Time Series Cross Validation

1 Time-Based Cross-Validation Using `TimeSeriesCV` and `TimeSeriesCVSplitter`

In this tutorial, you’ll learn how to use the TimeSeriesCV and TimeSeriesCVSplitter classes from pytimetk for time series cross-validation, using the walmart_sales_df dataset as an example, which contains 7 time series groups.

In Part 1, we’ll start with exploring the data and move on to creating and visualizing time-based cross-validation splits. This will prepare you for the next section with Scikit Learn.
In Part 2, we’ll implement time series cross-validation with Scikit-Learn, engineer features, train a random forest model, and visualize the results in Python. By following this process, you can ensure a robust evaluation of your time series models and gain insights into their predictive performance.

2 Part 1: Getting Started with `TimeSeriesCV`

TimeSeriesCV is used to generate many time series splits (or folds) for use in modeling and resampling with one or more time series groups contained in the data.

Using with Scikit Learn

If you are wanting a drop-in replacement for Scikit Learn’s TimeSeriesSplit, please use TimeSeriesCVSplitter() discussed next. The splitter uses TimeSeriesCV under the hood.

2.1 Step 1: Load and Explore the Data

First, let’s load the Walmart sales dataset and explore its structure:

# libraries
import pytimetk as tk
import pandas as pd
import numpy as np

# Import Data
walmart_sales_df = tk.load_dataset('walmart_sales_weekly')

walmart_sales_df['Date'] = pd.to_datetime(walmart_sales_df['Date'])

walmart_sales_df = walmart_sales_df[['id', 'Date', 'Weekly_Sales']]

walmart_sales_df.glimpse()

<class 'pandas.core.frame.DataFrame'>: 1001 rows of 3 columns
id:            object            ['1_1', '1_1', '1_1', '1_1', '1_1', '1_ ...
Date:          datetime64[ns]    [Timestamp('2010-02-05 00:00:00'), Time ...
Weekly_Sales:  float64           [24924.5, 46039.49, 41595.55, 19403.54, ...

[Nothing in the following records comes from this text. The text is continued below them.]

(** * ec2-github-runner: the AWS provisioning core ([src/aws.js])

    A shallow embedding of [src/aws.js] and the properties of its
    provisioning and teardown sequences.

    - JavaScript values read from [config.input] are either [undefined] or a
      string; truthiness and template-literal conversion follow the language.
    - The EC2 client is a black box: a [provider] gives the settlement of
      every command, of the wait primitive and the drawn UUID.
    - Asynchronous code runs in a small state-and-exception monad whose state
      records the observable events (commands sent, log lines, outputs) and
      the promises issued and awaited. *)

From Stdlib Require Import String Ascii List Bool Arith Lia.
Import ListNotations.
Local Open Scope string_scope.
Local Open Scope list_scope.

(* ================================================================= *)
(** ** JavaScript values and strings *)

Module Js.

(** The values [config.input] and the provider's results hold in the
    places the code reads: [undefined] or a string. *)
Inductive value : Type :=
| Undefined
| Str (s : string).

(** [if (v)], [!v], [v ? a : b]: [undefined] and [''] are falsy. *)
Definition truthy (v : value) : bool :=
  match v with
  | Undefined => false
  | Str EmptyString => false
  | Str (String _ _) => true
  end.

(** [`${v}`] *)
Definition to_str (v : value) : string :=
  match v with
  | Undefined => "undefined"
  | Str s => s
  end.

(** [v || ''] *)
Definition or_empty (v : value) : value :=
  if truthy v then v else Str EmptyString.

(** [v === undefined] *)
Definition is_undefined (v : value) : bool :=
  match v with
  | Undefined => true
  | Str _ => false
  end.

(** The double quote and the line feed, as one-character strings. *)
Definition dq : string := String (ascii_of_nat 34) EmptyString.
Definition lf : string := String (ascii_of_nat 10) EmptyString.

(** [s.split(sep)] for a one-character separator: always at least one
    piece, [''.split(',')] being [['']]. *)
Fixpoint split (sep : ascii) (s : string) : list string :=
  match s with
  | EmptyString => [EmptyString]
  | String c rest =>
      if Ascii.eqb c sep then EmptyString :: split sep rest
      else match split sep rest with
           | [] => [String c EmptyString]
           | w :: ws => String c w :: ws
           end
  end.

(** [lines.join(sep)] *)
Definition join (sep : string) (lines : list string) : string :=
  String.concat sep lines.

(** [arr.forEach(f)] where [f] pushes onto an accumulator array: the
    accumulator is threaded through the calls from left to right. *)
Definition forEach {A B : Type} (arr : list A) (f : A -> B -> B) (acc : B) : B :=
  fold_left (fun a x => f x a) arr acc.

(** [arr.push(x)] *)
Definition push {A : Type} (arr : list A) (x : A) : list A := arr ++ [x].

(** [arr[i]] *)
Definition index {A : Type} (arr : list A) (i : nat) : option A := nth_error arr i.

End Js.

(* ================================================================= *)
(** ** Configuration ([./config], taken as a parameter) *)

Record config_input : Type := {
  runnerHomeDir : Js.value;
  preRunnerScript : Js.value;
  runAsUser : Js.value;
  runAsService : bool;
  ec2ImageId : Js.value;
  securityGroupId : Js.value;
  iamRoleName : Js.value;
  ec2InstanceType : string;
  subnetId : string;
  ec2InstanceId : Js.value;
  templateId : Js.value;
  fleetId : Js.value
}.

Record github_context : Type := {
  owner : string;
  repo : string
}.

Record config : Type := {
  input : config_input;
  githubContext : github_context
}.

(* ================================================================= *)
(** ** The boot script ([buildUserDataScript]) *)

Module UserData.

Definition shebang : string := "#!/bin/bash".

Definition exec_log : string :=
  "exec > >(tee /var/log/user-data.log|logger -t user-data -s 2>/dev/console) 2>&1".

Definition cd_home (dir : Js.value) : string :=
  "cd " ++ Js.dq ++ Js.to_str dir ++ Js.dq.

Definition mkdir_runner : string := "mkdir actions-runner && cd actions-runner".

Definition write_pre_runner (script : Js.value) : string :=
  "echo " ++ Js.dq ++ Js.to_str script ++ Js.dq ++ " > pre-runner-script.sh".

Definition source_pre_runner : string := "source pre-runner-script.sh".

Definition arch_detect : string :=
  Eval cbv in
    "case $(uname -m) in aarch64) ARCH=" ++ Js.dq ++ "arm64" ++ Js.dq
    ++ " ;; amd64|x86_64) ARCH=" ++ Js.dq ++ "x64" ++ Js.dq
    ++ " ;; esac && export RUNNER_ARCH=${ARCH}".

Definition download : string :=
  "curl -O -L https://github.com/actions/runner/releases/download/v2.313.0/actions-runner-linux-${RUNNER_ARCH}-2.313.0.tar.gz".

Definition unpack : string :=
  "tar xzf ./actions-runner-linux-${RUNNER_ARCH}-2.313.0.tar.gz".

Definition allow_root : string := "export RUNNER_ALLOW_RUNASROOT=1".

Definition register (cfg : config) (githubRegistrationToken label : string) : string :=
  "./config.sh --url https://github.com/" ++ owner (githubContext cfg) ++ "/"
    ++ repo (githubContext cfg) ++ " --token " ++ githubRegistrationToken
    ++ " --labels " ++ label.

Definition chown (user : Js.value) : string :=
  "chown -R " ++ Js.to_str user ++ " .".

Definition svc_install (user : Js.value) : string :=
  "./svc.sh install " ++ Js.to_str (Js.or_empty user).

Definition svc_start : string := "./svc.sh start".

Definition su_prefix (user : Js.value) : string :=
  if Js.truthy user then "su " ++ Js.to_str user ++ " -c" else EmptyString.

Definition run (user : Js.value) : string :=
  su_prefix user ++ " ./run.sh".

Definition buildUserDataScript (cfg : config)
    (githubRegistrationToken label : string) : list string :=
  let userData :=
    if Js.truthy (runnerHomeDir (input cfg)) then
      [ shebang;
        exec_log;
        cd_home (runnerHomeDir (input cfg));
        write_pre_runner (preRunnerScript (input cfg));
        source_pre_runner;
        allow_root;
        register cfg githubRegistrationToken label ]
    else
      [ shebang;
        exec_log;
        mkdir_runner;
        write_pre_runner (preRunnerScript (input cfg));
        source_pre_runner;
        arch_detect;
        download;
        unpack;
        allow_root;
        register cfg githubRegistrationToken label ] in
  let userData :=
    if Js.truthy (runAsUser (input cfg))
    then Js.push userData (chown (runAsUser (input cfg)))
    else userData in
  if runAsService (input cfg) then
    Js.push (Js.push userData (svc_install (runAsUser (input cfg)))) svc_start
  else
    Js.push userData (run (runAsUser (input cfg))).

End UserData.

(* ================================================================= *)
(** ** [Buffer.from(s).toString('base64')] *)

Module Base64.

Definition alphabet : string :=
  "ABCDEFGHIJKLMNOPQRSTUVWXYZabcdefghijklmnopqrstuvwxyz0123456789+/".

Definition digit (n : nat) : ascii :=
  match String.get n alphabet with
  | Some c => c
  | None => "="%char
  end.

Fixpoint encode_bytes (bs : list nat) : string :=
  match bs with
  | [] => EmptyString
  | [a] =>
      String (digit (a / 4)) (String (digit ((a mod 4) * 16)) "==")
  | [a; b] =>
      String (digit (a / 4))
        (String (digit ((a mod 4) * 16 + b / 16))
           (String (digit ((b mod 16) * 4)) "="))
  | a :: b :: c :: rest =>
      String (digit (a / 4))
        (String (digit ((a mod 4) * 16 + b / 16))
           (String (digit ((b mod 16) * 4 + c / 64))
              (String (digit (c mod 64)) (encode_bytes rest))))
  end.

Definition encode (s : string) : string :=
  encode_bytes (map nat_of_ascii (list_ascii_of_string s)).

End Base64.

(* ================================================================= *)
(** ** The EC2 client: commands, results, errors *)

Module Ec2.

Record launch_template_data : Type := {
  ImageId : Js.value;
  UserData : string;
  SecurityGroupIds : list Js.value;
  IamInstanceProfileName : Js.value
}.

Record create_launch_template_input : Type := {
  LaunchTemplateName : string;
  LaunchTemplateData : launch_template_data
}.

Record fleet_override : Type := {
  InstanceType : string;
  SubnetId : string
}.

Record launch_template_specification : Type := {
  LaunchTemplateId : Js.value;
  Version : string
}.

Record launch_template_config : Type := {
  LaunchTemplateSpecification : launch_template_specification;
  Overrides : list fleet_override
}.

Record create_fleet_input : Type := {
  LaunchTemplateConfigs : list launch_template_config;
  AllocationStrategy : string;
  TotalTargetCapacity : nat;
  DefaultTargetCapacityType : string;
  FleetType : string
}.

Inductive command : Type :=
| CreateLaunchTemplateCommand (i : create_launch_template_input)
| CreateFleetCommand (i : create_fleet_input)
| DeleteFleetsCommand (FleetIds : list Js.value)
| DeleteLaunchTemplateCommand (id : Js.value)
| TerminateInstancesCommand (InstanceIds : list Js.value).

(** The fields of a result the code reads; every one may be missing. *)
Record launch_template : Type := {
  ResultLaunchTemplateId : Js.value
}.

Record fleet_instance : Type := {
  InstanceIds : option (list Js.value)
}.

Record response : Type := {
  LaunchTemplate : option launch_template;
  Instances : option (list fleet_instance);
  FleetId : Js.value
}.

(** Input of the wait primitive. *)
Record waiter_configuration : Type := {
  maxWaitTime : nat
}.

Record filter : Type := {
  Name : string;
  Values : list Js.value
}.

Record describe_instances_input : Type := {
  Filters : list filter
}.

End Ec2.

(** A thrown JavaScript error. *)
Record js_error : Type := {
  error_name : string;
  error_message : string
}.

Definition new_Error (msg : string) : js_error :=
  {| error_name := "Error"; error_message := msg |}.

Definition new_TypeError (msg : string) : js_error :=
  {| error_name := "TypeError"; error_message := msg |}.

(** How a call or a promise settles. *)
Inductive outcome (A : Type) : Type :=
| Return (a : A)
| Throw (e : js_error).

Arguments Return {A} a.
Arguments Throw {A} e.

(** The provider: the settlement of each command, of the wait primitive,
    and the UUID that [v4()] draws. No operation sends the same command
    twice in one run, so a settlement per command covers every run. *)
Record provider : Type := {
  ec2_send : Ec2.command -> outcome Ec2.response;
  waitUntilInstanceRunning :
    Ec2.waiter_configuration -> Ec2.describe_instances_input -> outcome unit;
  v4 : string
}.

2.2 Step 2: Visualize the Time Series Data

We can visualize the weekly sales data for different store IDs using the plot_timeseries method from pytimetk:

walmart_sales_df \
    .groupby('id') \
    .plot_timeseries(
        "Date", "Weekly_Sales",
        plotly_dropdown = True,
    )

This will generate an interactive time series plot, allowing you to explore sales data for different stores using a dropdown.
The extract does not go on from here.